**What the task requires:** Among the records that follow, set down only the lines from the one containing "Proof. induction s; simpl; congruence. Qed." to the one containing "Lemma levenshteinDistance_sym str1", both included, exactly.

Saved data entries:
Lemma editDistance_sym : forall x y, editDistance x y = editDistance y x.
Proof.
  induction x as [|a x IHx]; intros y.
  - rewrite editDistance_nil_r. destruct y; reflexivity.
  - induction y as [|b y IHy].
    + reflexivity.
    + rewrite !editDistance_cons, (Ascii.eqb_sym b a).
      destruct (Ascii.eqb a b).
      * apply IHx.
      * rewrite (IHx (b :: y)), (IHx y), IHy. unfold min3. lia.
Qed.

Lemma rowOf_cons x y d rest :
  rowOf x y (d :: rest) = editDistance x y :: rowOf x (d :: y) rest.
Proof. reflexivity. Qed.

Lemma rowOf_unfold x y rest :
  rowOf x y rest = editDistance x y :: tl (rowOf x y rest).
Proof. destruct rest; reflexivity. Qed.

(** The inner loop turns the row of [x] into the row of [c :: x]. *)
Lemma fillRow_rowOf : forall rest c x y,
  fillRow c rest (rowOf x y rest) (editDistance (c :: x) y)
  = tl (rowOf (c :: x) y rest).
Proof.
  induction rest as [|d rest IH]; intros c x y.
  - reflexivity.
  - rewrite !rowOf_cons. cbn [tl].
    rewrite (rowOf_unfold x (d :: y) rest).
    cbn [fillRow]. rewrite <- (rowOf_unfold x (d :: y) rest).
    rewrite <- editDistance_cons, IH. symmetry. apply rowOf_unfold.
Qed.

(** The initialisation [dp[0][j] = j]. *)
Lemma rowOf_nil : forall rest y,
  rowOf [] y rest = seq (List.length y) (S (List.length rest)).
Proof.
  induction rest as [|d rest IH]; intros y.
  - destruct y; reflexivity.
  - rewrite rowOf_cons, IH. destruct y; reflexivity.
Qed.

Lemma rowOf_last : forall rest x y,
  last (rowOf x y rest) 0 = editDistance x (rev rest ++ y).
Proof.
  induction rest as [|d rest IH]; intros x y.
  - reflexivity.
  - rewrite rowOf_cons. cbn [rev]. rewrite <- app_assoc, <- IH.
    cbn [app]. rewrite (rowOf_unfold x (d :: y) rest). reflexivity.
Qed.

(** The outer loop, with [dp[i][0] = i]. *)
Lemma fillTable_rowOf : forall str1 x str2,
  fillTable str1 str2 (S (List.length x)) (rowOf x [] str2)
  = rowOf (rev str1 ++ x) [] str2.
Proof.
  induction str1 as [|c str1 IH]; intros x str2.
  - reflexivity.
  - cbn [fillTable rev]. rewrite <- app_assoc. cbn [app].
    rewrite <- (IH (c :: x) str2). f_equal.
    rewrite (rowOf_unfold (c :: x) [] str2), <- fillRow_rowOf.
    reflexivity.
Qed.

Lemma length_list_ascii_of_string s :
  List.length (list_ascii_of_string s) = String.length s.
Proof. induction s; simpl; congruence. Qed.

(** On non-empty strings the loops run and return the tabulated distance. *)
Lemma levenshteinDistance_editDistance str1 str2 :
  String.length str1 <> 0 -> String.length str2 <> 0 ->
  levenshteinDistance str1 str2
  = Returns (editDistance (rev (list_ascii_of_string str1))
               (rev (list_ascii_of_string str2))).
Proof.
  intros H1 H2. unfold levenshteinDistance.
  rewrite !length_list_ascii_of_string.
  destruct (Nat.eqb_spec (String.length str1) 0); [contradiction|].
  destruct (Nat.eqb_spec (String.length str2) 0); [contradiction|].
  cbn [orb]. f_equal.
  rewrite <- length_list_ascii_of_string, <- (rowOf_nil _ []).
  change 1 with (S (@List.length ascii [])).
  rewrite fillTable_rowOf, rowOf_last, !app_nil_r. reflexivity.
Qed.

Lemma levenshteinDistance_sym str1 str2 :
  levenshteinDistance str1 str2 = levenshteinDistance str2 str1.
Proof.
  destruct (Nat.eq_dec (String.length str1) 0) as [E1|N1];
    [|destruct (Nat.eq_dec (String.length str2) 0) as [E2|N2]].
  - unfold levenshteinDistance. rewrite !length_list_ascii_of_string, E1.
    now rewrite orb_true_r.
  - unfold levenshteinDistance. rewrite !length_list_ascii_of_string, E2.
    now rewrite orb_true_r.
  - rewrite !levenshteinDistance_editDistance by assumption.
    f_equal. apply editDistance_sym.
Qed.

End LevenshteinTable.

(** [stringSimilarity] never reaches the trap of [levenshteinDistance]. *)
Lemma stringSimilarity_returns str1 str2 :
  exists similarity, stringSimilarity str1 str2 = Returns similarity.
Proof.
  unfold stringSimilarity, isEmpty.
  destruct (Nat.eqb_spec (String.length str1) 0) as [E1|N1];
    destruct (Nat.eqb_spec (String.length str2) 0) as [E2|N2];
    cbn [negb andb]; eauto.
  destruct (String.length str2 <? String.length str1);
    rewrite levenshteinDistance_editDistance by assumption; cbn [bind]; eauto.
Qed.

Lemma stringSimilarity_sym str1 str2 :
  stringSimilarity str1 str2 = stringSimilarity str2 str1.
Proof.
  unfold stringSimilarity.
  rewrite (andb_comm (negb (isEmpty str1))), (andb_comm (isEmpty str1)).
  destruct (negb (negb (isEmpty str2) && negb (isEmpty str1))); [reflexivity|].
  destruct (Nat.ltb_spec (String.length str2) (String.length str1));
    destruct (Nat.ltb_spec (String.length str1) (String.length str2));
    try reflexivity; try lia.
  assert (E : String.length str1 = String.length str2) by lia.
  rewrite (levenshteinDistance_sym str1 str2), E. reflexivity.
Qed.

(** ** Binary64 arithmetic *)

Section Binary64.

**Task response:**
Proof. induction s; simpl; congruence. Qed.

(** On non-empty strings the loops run and return the tabulated distance. *)
Lemma levenshteinDistance_editDistance str1 str2 :
  String.length str1 <> 0 -> String.length str2 <> 0 ->
  levenshteinDistance str1 str2
  = Returns (editDistance (rev (list_ascii_of_string str1))
               (rev (list_ascii_of_string str2))).
Proof.
  intros H1 H2. unfold levenshteinDistance.
  rewrite !length_list_ascii_of_string.
  destruct (Nat.eqb_spec (String.length str1) 0); [contradiction|].
  destruct (Nat.eqb_spec (String.length str2) 0); [contradiction|].
  cbn [orb]. f_equal.
  rewrite <- length_list_ascii_of_string, <- (rowOf_nil _ []).
  change 1 with (S (@List.length ascii [])).
  rewrite fillTable_rowOf, rowOf_last, !app_nil_r. reflexivity.
Qed.

Lemma levenshteinDistance_sym str1 str2 :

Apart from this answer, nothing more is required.